(Saved data entries)
______

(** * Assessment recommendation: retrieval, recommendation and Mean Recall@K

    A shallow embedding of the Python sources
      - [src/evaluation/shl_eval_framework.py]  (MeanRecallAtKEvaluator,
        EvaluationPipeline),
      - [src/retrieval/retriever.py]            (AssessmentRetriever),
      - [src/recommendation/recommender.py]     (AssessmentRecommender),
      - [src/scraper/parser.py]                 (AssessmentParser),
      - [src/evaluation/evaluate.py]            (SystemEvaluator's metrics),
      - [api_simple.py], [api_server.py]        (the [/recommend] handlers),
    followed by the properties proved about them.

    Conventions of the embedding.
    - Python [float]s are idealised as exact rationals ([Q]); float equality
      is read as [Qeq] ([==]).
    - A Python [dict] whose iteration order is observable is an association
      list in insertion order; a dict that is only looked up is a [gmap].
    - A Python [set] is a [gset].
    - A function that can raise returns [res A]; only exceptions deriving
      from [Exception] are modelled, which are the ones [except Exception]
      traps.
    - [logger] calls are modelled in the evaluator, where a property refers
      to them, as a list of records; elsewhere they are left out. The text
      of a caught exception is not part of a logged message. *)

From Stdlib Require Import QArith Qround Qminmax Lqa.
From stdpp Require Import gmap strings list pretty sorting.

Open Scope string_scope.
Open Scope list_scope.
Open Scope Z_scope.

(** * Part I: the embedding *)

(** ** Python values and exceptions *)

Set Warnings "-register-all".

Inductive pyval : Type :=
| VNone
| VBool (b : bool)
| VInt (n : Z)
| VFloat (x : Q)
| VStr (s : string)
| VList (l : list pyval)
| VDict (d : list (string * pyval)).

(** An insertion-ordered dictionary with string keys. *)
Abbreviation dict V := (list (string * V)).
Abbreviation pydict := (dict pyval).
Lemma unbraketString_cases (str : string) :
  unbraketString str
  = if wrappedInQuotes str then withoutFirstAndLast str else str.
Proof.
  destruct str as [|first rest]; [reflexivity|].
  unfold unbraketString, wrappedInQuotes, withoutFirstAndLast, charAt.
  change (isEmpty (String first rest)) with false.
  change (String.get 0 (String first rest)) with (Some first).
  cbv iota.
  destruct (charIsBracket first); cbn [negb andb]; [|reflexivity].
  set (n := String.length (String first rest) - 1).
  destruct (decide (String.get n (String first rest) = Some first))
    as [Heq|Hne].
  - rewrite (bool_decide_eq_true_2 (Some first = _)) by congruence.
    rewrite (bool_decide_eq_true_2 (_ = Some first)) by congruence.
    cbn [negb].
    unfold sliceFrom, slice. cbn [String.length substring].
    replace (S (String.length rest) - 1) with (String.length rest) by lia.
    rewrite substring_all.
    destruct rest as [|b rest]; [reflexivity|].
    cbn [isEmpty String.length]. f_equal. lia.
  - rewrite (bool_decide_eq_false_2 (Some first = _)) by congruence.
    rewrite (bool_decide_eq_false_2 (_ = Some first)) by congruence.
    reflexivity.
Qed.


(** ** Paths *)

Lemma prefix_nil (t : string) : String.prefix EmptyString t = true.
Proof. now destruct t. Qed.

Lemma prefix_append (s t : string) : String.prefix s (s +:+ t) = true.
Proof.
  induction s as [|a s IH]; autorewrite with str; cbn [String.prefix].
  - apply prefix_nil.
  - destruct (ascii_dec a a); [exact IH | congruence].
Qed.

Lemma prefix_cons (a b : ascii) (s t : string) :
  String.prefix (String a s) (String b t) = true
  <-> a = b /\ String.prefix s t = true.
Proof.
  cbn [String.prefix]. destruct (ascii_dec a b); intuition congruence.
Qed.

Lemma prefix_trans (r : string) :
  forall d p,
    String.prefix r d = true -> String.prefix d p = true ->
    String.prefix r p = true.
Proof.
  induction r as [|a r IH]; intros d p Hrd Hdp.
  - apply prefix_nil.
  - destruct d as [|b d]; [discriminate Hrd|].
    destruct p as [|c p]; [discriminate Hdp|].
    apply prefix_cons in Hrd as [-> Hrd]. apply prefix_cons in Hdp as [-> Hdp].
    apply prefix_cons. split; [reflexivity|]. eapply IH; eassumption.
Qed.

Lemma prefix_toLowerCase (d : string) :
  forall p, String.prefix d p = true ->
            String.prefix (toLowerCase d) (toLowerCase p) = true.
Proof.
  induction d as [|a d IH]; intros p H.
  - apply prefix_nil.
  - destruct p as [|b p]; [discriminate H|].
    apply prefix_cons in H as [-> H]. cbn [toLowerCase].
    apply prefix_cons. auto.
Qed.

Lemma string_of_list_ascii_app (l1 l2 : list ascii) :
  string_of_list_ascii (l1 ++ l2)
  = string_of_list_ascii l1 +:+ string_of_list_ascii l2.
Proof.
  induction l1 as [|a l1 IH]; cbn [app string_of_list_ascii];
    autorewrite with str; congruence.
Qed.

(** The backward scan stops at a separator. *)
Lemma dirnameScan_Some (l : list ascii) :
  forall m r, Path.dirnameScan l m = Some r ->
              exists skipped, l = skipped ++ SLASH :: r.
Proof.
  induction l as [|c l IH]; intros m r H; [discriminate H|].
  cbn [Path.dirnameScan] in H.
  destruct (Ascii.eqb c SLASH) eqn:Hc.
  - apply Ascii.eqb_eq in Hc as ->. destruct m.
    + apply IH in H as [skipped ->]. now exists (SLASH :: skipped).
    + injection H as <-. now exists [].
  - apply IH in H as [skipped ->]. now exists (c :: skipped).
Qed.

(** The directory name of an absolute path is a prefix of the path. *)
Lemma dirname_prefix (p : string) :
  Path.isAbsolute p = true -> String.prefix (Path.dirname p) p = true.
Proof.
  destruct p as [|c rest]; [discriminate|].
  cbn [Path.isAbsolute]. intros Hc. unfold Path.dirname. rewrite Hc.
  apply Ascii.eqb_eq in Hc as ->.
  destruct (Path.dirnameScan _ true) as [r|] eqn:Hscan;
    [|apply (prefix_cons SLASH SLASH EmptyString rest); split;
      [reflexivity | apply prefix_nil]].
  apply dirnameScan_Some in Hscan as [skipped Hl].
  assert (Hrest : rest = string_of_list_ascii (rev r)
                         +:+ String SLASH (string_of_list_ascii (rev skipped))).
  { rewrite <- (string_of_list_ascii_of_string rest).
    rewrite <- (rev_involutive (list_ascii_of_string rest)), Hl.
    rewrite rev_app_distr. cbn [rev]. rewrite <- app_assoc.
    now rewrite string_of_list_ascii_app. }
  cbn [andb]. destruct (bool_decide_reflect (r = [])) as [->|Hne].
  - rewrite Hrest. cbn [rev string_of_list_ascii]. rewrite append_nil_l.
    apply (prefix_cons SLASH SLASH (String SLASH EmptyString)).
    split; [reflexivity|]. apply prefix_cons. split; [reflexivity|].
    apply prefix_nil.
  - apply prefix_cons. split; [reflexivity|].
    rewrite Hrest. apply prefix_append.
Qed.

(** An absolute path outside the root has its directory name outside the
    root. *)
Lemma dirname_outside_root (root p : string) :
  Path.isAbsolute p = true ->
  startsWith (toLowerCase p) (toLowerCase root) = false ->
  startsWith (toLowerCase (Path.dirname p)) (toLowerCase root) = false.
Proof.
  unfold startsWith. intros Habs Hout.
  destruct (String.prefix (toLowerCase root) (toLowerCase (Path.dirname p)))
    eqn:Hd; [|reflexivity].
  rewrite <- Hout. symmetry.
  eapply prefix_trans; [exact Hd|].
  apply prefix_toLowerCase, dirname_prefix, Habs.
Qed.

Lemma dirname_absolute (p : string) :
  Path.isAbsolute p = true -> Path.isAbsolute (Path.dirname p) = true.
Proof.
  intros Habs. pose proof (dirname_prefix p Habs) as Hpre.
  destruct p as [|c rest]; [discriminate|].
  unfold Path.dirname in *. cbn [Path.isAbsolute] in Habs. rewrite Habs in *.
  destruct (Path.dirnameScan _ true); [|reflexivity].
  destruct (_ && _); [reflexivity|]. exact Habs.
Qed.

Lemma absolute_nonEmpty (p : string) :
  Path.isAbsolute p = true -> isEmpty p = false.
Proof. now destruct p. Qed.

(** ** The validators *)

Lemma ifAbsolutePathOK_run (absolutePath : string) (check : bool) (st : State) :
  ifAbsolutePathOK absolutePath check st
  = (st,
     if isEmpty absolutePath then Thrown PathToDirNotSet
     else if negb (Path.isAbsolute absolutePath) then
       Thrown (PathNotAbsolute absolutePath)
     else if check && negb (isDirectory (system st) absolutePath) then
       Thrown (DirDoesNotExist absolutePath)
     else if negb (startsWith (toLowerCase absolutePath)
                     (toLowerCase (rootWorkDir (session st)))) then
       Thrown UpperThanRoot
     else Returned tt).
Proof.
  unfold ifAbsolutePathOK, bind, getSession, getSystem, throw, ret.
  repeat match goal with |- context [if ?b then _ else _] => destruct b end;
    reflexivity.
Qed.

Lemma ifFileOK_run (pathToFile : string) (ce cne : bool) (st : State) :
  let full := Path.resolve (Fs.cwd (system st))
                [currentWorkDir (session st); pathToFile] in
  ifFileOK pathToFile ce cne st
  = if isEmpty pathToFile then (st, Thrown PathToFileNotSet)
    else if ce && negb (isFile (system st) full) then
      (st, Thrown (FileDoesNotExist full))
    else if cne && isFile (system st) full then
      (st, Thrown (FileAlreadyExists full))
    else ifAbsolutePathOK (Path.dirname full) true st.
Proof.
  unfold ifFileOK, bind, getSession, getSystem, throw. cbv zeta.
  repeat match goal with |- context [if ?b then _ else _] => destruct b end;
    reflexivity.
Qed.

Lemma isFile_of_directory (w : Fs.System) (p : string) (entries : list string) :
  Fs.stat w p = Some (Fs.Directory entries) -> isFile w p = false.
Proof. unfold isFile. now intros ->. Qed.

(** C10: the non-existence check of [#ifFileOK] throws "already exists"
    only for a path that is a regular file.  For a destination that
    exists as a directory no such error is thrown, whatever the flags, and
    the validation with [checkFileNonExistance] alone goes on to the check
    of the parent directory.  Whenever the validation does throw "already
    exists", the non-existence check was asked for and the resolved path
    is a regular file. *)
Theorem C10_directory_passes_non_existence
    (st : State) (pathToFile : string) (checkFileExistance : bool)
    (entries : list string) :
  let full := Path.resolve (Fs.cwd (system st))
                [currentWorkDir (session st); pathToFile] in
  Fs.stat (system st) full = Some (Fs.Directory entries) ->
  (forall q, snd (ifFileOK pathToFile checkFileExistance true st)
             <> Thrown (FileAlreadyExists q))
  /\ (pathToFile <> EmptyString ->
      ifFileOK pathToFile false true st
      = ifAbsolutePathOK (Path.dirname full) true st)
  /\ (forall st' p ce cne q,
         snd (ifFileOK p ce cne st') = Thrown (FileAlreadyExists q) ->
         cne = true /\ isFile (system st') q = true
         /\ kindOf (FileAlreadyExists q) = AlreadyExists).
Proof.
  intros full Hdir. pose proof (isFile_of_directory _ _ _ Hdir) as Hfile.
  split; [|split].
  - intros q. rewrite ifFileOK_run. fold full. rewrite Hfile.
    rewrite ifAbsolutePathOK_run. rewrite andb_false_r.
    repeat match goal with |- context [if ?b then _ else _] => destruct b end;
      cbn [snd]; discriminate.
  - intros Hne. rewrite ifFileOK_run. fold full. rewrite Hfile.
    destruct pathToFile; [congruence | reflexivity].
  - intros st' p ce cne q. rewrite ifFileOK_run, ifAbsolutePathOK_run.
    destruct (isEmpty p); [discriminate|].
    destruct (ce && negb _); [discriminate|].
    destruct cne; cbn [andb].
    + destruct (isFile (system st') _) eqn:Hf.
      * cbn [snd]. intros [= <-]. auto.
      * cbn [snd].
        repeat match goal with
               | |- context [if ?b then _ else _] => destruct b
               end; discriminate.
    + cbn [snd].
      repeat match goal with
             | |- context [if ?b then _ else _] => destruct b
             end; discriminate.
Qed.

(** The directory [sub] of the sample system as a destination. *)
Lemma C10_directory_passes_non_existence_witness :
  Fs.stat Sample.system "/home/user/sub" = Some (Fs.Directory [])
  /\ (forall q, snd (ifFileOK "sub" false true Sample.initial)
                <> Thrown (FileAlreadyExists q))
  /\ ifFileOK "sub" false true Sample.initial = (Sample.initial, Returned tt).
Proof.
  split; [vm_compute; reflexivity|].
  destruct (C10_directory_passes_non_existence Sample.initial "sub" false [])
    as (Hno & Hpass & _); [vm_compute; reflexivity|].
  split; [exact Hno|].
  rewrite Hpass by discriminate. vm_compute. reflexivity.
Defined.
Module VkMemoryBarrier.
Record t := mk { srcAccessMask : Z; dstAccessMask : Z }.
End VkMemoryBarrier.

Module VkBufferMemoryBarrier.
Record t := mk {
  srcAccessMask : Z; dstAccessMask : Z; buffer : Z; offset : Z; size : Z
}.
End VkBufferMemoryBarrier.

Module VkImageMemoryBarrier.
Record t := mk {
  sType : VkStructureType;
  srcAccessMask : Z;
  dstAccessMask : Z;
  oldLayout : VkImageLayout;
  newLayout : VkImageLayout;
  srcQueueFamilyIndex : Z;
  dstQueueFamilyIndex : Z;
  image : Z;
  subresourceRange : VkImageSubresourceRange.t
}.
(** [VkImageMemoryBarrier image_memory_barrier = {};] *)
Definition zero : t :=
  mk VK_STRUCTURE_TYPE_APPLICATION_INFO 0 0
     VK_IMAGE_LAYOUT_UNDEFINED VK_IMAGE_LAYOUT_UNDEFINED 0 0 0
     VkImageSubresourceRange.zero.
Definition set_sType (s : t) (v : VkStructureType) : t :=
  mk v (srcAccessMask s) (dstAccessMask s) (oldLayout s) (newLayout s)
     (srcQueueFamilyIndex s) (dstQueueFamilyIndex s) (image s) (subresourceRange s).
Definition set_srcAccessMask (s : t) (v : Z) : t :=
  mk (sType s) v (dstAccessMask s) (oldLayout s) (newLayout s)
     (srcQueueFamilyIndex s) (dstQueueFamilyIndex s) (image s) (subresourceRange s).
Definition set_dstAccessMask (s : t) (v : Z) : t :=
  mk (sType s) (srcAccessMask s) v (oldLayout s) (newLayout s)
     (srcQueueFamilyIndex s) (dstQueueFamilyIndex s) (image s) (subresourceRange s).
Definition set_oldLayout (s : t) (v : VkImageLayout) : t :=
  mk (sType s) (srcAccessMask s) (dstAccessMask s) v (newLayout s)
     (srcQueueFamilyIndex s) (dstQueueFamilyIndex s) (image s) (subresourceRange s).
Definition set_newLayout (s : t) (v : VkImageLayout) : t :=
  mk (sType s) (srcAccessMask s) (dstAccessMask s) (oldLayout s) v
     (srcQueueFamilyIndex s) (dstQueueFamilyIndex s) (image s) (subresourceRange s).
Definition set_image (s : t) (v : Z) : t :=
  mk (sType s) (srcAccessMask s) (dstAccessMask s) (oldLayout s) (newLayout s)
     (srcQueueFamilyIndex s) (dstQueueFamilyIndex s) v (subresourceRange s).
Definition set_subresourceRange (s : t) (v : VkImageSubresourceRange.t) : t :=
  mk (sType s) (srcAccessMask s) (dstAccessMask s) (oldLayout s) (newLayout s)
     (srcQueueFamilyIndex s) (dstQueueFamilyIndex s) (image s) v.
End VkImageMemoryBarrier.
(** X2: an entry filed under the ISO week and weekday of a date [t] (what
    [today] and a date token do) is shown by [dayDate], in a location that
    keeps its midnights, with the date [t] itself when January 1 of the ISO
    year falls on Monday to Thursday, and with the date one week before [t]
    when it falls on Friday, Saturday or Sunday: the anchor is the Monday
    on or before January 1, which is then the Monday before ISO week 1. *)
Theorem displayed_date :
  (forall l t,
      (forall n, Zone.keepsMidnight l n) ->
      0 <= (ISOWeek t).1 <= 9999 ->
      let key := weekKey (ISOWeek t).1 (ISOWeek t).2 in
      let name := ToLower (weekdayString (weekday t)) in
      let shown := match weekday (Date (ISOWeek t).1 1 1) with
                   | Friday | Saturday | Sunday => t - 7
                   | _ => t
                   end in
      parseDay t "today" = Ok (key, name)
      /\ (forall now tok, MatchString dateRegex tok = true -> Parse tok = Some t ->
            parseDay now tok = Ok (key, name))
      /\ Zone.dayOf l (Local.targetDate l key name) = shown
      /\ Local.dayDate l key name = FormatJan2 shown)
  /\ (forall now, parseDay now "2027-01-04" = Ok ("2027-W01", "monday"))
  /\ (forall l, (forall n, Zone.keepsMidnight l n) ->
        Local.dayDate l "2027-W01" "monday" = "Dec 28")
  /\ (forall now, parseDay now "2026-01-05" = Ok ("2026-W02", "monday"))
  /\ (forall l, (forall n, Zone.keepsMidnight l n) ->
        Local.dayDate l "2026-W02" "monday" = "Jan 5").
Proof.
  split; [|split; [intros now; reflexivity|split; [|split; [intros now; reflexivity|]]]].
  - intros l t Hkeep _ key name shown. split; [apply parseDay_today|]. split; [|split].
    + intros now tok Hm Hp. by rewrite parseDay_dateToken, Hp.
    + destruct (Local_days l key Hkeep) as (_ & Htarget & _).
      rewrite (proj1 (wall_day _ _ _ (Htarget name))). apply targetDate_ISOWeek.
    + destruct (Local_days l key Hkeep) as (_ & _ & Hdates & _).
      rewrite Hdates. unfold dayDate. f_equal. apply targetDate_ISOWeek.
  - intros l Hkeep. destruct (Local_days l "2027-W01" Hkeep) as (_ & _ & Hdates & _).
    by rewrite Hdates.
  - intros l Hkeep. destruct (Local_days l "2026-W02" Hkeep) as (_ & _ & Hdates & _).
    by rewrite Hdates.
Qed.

______

Your reply should be only the count of lines in the entries above that contain the word "goal".

Solution below: 5